-- Brief --
Which lines in the records below contain the word "lexer"? Report each of them.

Records provided: Begin

(* ===== verification/UserState.v ===== *)
(** * Statement plans for users (internal/userstate/userstate.go)

    [Plan] and [PlanRevoke], checked against the reference lexer of SQL scripts of
    [UserController.v]. *)

From Stdlib Require Import ZArith Lia List Bool Ascii.
From stdpp Require Import base list strings gmap.
From S2P Require Import Prelude GoStrings SqlEscape.
From S2P Require Import UserController.

Local Open Scope Z_scope.

Module UserState.
Import SqlEscape UserController.User.

Record User := {
  Name : string;
  Password : string;
  Superuser : bool;
  ConnectionLimit : Z;
  Roles : list string;
  GrantsByDatabase : gmap string (list string);
}.

Definition sorted (items : list string) : list string := sort_strings items.
Definition sortedKeys (m : gmap string (list string)) : list string := sort_strings (map_to_list m).*1.

Section Plan.
Context (T : UnicodeTables).

Definition grant_role_stmt (name role : string) : string :=
  "GRANT " +:+ Identifier role +:+ " TO " +:+ name.
Definition grant_db_stmt (name db g : string) : string :=
  "GRANT " +:+ g +:+ " ON DATABASE " +:+ Identifier db +:+ " TO " +:+ name.

Fixpoint plan_roles (name : string) (roles : list string) : result (list string) :=
  match roles with
  | [] => Ok []
  | role :: rest =>
      if negb (IsValidIdentifier T role) then Err (ErrNew ("userstate: invalid role name " +:+ Quote T role))
      else match plan_roles name rest with
           | Err e => Err e
           | Ok l => Ok (grant_role_stmt name role :: l)
           end
  end.

Fixpoint plan_grants (name db : string) (grants : list string) : result (list string) :=
  match grants with
  | [] => Ok []
  | g :: rest =>
      if negb (IsValidIdentifier T g) then Err (ErrNew ("userstate: invalid privilege " +:+ Quote T g))
      else match plan_grants name db rest with
           | Err e => Err e
           | Ok l => Ok (grant_db_stmt name db g :: l)
           end
  end.

Fixpoint plan_databases (name : string) (m : gmap string (list string)) (dbs : list string) : result (list string) :=
  match dbs with
  | [] => Ok []
  | db :: rest =>
      if negb (IsValidIdentifier T db) then Err (ErrNew ("userstate: invalid database name " +:+ Quote T db))
      else match plan_grants name db (sorted (default [] (m !! db))) with
           | Err e => Err e
           | Ok l =>
               match plan_databases name m rest with
               | Err e => Err e
               | Ok l' => Ok (l ++ l')
               end
           end
  end.

(** The statements on the role itself. *)
Definition plan_role (u : User) (exists_ : bool) : list string :=
  let name := Identifier (Name u) in
  [(if exists_ then "ALTER USER" else "CREATE USER") +:+ " " +:+ name +:+ " WITH LOGIN"]
  ++ (if negb (Password u =? "")%string
      then ["ALTER USER " +:+ name +:+ " WITH PASSWORD " +:+ StringLiteral (Password u)] else [])
  ++ [if Superuser u then "ALTER USER " +:+ name +:+ " SUPERUSER" else "ALTER USER " +:+ name +:+ " NOSUPERUSER"]
  ++ (if negb (ConnectionLimit u =? 0)
      then ["ALTER USER " +:+ name +:+ " CONNECTION LIMIT " +:+ itoa (ConnectionLimit u)] else []).

Definition Plan (u : User) (exists_ : bool) : result (list string) :=
  if (Name u =? "")%string then Err (ErrNew "userstate: user name is required")
  else if negb (IsValidIdentifier T (Name u)) then Err (ErrNew ("userstate: invalid user name " +:+ Quote T (Name u)))
  else if negb (AssertSafePassword (Password u))
  then Err (ErrWrap "userstate: " (ErrNew "sqlescape: password contains an unsafe character") "")
  else
    let name := Identifier (Name u) in
    match plan_roles name (sorted (Roles u)) with
    | Err e => Err e
    | Ok roles =>
        match plan_databases name (GrantsByDatabase u) (sortedKeys (GrantsByDatabase u)) with
        | Err e => Err e
        | Ok grants => Ok (plan_role u exists_ ++ roles ++ grants)
        end
    end.

Definition PlanRevoke (u : User) : list string :=
  if negb (IsValidIdentifier T (Name u)) then []
  else
    let name := Identifier (Name u) in
    omap (fun db => if IsValidIdentifier T db
                    then Some ("REVOKE ALL ON DATABASE " +:+ Identifier db +:+ " FROM " +:+ name) else None)
         (sortedKeys (GrantsByDatabase u))
    ++ ["REASSIGN OWNED BY " +:+ name +:+ " TO postgres"; "DROP OWNED BY " +:+ name;
        "DROP USER IF EXISTS " +:+ name].

(** ** Every statement is one statement *)

Lemma plan_roles_ok name roles l :
  lexes name -> plan_roles name roles = Ok l -> Forall statement_ok l.
Proof.
  intros Hn. revert l. induction roles as [|r roles IH]; intros l; cbn [plan_roles]; [intros [= <-]; by constructor|].
  destruct (IsValidIdentifier T r) eqn:Hr; [|done]. cbn [negb].
  destruct (plan_roles name roles) as [l'|]; [|done]. intros [= <-].
  constructor; [|by apply IH]. split; [|done]. unfold grant_role_stmt. lexes_tac.
Qed.

(** A privilege that opens neither a comment nor a dollar quote. *)
Definition safe_privilege (g : string) : Prop := sall (neqc "-") g = true /\ sall (neqc "$") g = true.

Lemma valid_privilege_plain g : IsValidIdentifier T g = true -> safe_privilege g -> sall plain g = true.
Proof.
  intros Hv [Hd Hs]. unfold IsValidIdentifier in Hv. destruct (_ || _); [done|].
  apply (runes_ascii (valid_rune T)) in Hv.
  assert (H : forall c, (0x80 <=? byte c) || valid_rune T (byte c) = true -> neqc "-" c = true -> neqc "$" c = true -> plain c = true).
  { intros c Hc H1 H2. unfold plain. change dollar with "$"%char. change dash with "-"%char. rewrite H1, H2.
    assert (forall d, (byte d =? 59) || (byte d =? 39) || (byte d =? 34) = true -> neqc d c = true) as Hx.
    { intros d Hdd. unfold neqc. destruct (Ascii.eqb_spec d c) as [->|]; [|done].
      unfold valid_rune, IsLetter, IsDigit, in_range in Hc.
      repeat (apply orb_true_iff in Hdd as [Hdd|Hdd]); apply Z.eqb_eq in Hdd; rewrite Hdd in Hc; done. }
    by rewrite !Hx. }
  clear -Hv Hd Hs H. induction g as [|c g IH]; [done|]. cbn [sall] in *. breflect.
  rewrite H by done. by apply IH.
Qed.

Lemma plan_grants_ok name db grants l :
  lexes name -> IsValidIdentifier T db = true -> Forall safe_privilege grants ->
  plan_grants name db grants = Ok l -> Forall statement_ok l.
Proof.
  intros Hn Hdb Hs. revert l. induction Hs as [|g grants Hg Hs IH]; intros l; cbn [plan_grants]; [intros [= <-]; by constructor|].
  destruct (IsValidIdentifier T g) eqn:Hv; [|done]. cbn [negb].
  destruct (plan_grants name db grants) as [l'|]; [|done]. intros [= <-].
  constructor; [|by apply IH]. split; [|done]. pose proof (lexes_plain g (valid_privilege_plain g Hv Hg)).
  unfold grant_db_stmt. lexes_tac.
Qed.

Lemma plan_databases_ok name m dbs l :
  lexes name -> map_Forall (fun _ gs => Forall safe_privilege gs) m ->
  plan_databases name m dbs = Ok l -> Forall statement_ok l.
Proof.
  intros Hn Hm. revert l. induction dbs as [|db dbs IH]; intros l; cbn [plan_databases]; [intros [= <-]; by constructor|].
  destruct (IsValidIdentifier T db) eqn:Hdb; [|done]. cbn [negb].
  destruct (plan_grants name db (sorted (default [] (m !! db)))) as [l1|] eqn:E1; [|done].
  destruct (plan_databases name m dbs) as [l2|]; [|done]. intros [= <-].
  apply Forall_app. split; [|by apply IH]. eapply plan_grants_ok; [done..| |exact E1].
  unfold sorted. rewrite sort_strings_permutation. destruct (m !! db) as [gs|] eqn:Eg; [|by constructor].
  by apply (Hm db gs).
Qed.

Lemma plan_role_ok u b : IsValidIdentifier T (Name u) = true -> Forall statement_ok (plan_role u b).
Proof.
  intros Hv. unfold plan_role.
  assert (H1 : forall st, statement_ok st -> Forall statement_ok [st]) by (intros; by apply Forall_singleton).
  repeat (apply Forall_app; split); repeat case_match; try (by constructor);
    apply H1; (split; [lexes_tac|done]).
Qed.

End Plan.

(** A plan is exactly its statements.  When Plan accepts a user whose privileges hold
    no dash and no dollar sign, a PostgreSQL lexer splits the statements, written one
    after the other, into exactly the planned ones, whatever the password, roles and
    databases contain; the same holds for PlanRevoke without any condition, and a plan
    never mentions a role, database or privilege that is not a valid identifier. *)
Theorem plan_statements T u b stmts :
  Plan T u b = Ok stmts -> map_Forall (fun _ gs => Forall safe_privilege gs) (GrantsByDatabase u) ->
  sql_statements (script stmts) = stmts /\
  sql_statements (script (PlanRevoke T u)) = PlanRevoke T u /\
  IsValidIdentifier T (Name u) = true /\ Forall (fun r => IsValidIdentifier T r = true) (Roles u).
Proof.
  unfold Plan. destruct (Name u =? "")%string; [done|].
  destruct (IsValidIdentifier T (Name u)) eqn:Hv; [|done]. cbn [negb].
  destruct (AssertSafePassword (Password u)); [|done]. cbn [negb].
  destruct (plan_roles T (Identifier (Name u)) (sorted (Roles u))) as [roles|] eqn:Er; [|done].
  destruct (plan_databases T (Identifier (Name u)) _ _) as [grants|] eqn:Eg; [|done].
  intros E Hs. assert (stmts = plan_role u b ++ roles ++ grants) as -> by congruence.
  pose proof (lexes_ident T _ Hv) as Hn. split_and!.
  - apply sql_statements_script. apply Forall_app. split; [by eapply plan_role_ok|].
    apply Forall_app. split; [by eapply plan_roles_ok|by eapply plan_databases_ok].
  - apply sql_statements_script. unfold PlanRevoke. rewrite Hv. cbn [negb].
    apply Forall_app. split.
    + apply Forall_forall. intros st (db & _ & Hst)%list_elem_of_omap.
      destruct (IsValidIdentifier T db) eqn:Hdb; [|done]. injection Hst as <-. split; [|done]. lexes_tac.
    + repeat apply Forall_cons_2; [..|by constructor]; (split; [lexes_tac|done]).
  - done.
  - assert (Hg : forall l l', plan_roles T (Identifier (Name u)) l = Ok l' -> Forall (fun r => IsValidIdentifier T r = true) l).
    { induction l as [|r l IH]; intros l'; cbn [plan_roles]; [by constructor|].
      destruct (IsValidIdentifier T r) eqn:Hr; [|done]. cbn [negb].
      destruct (plan_roles T _ l) as [l1|]; [|done]. intros _. constructor; [done|]. by eapply IH. }
    rewrite <- (sort_strings_permutation (Roles u)). by eapply Hg.
Qed.

Definition user_sample : User :=
  {| Name := "app"; Password := "it's; -- $$"; Superuser := false; ConnectionLimit := -1;
     Roles := ["writers"; "readers"]; GrantsByDatabase := {[ "shop" := ["CONNECT"; "ALL"] ]} |}.

Lemma plan_statements_witness :
  exists stmts, Plan ascii_tables user_sample false = Ok stmts /\ length stmts = 8%nat /\
    sql_statements (script stmts) = stmts.
Proof.
  destruct (Plan ascii_tables user_sample false) as [stmts|] eqn:E; [|vm_compute in E; discriminate E].
  exists stmts. split; [reflexivity|]. split; [vm_compute in E; injection E as <-; reflexivity|].
  apply (plan_statements ascii_tables user_sample false stmts E).
  apply (bool_decide_unpack _). vm_compute. exact I.
Defined.

(** A privilege is checked as an identifier but written without quotes, and dashes are
    valid identifier bytes: the privilege [ALL--] is accepted, and a lexer reads the
    database and user clauses of its statement as a comment. *)
Theorem privilege_opens_comment T name db rest :
  plan_grants T name db ["ALL--"] = Ok [grant_db_stmt name db "ALL--"] /\
  lex Top (grant_db_stmt name db "ALL--" +:+ rest) =
    prepend "GRANT ALL--" (lex Comment (" ON DATABASE " +:+ Identifier db +:+ " TO " +:+ name +:+ rest)).
Proof.
  split; [reflexivity|]. unfold grant_db_stmt. rewrite !app_assoc_s.
  rewrite (lexes_plain "GRANT ") by done.
  change ("ALL--" +:+ ?x) with ("ALL" +:+ String "-" (String "-" x)). rewrite (lexes_plain "ALL") by done.
  by rewrite (prepend_app "GRANT " "ALL--"), (prepend_app "ALL" "--").
Qed.

End UserState.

Records provided: End

-- Reply to the exercise --
    [Plan] and [PlanRevoke], checked against the reference lexer of SQL scripts of
    no dash and no dollar sign, a PostgreSQL lexer splits the statements, written one
    valid identifier bytes: the privilege [ALL--] is accepted, and a lexer reads the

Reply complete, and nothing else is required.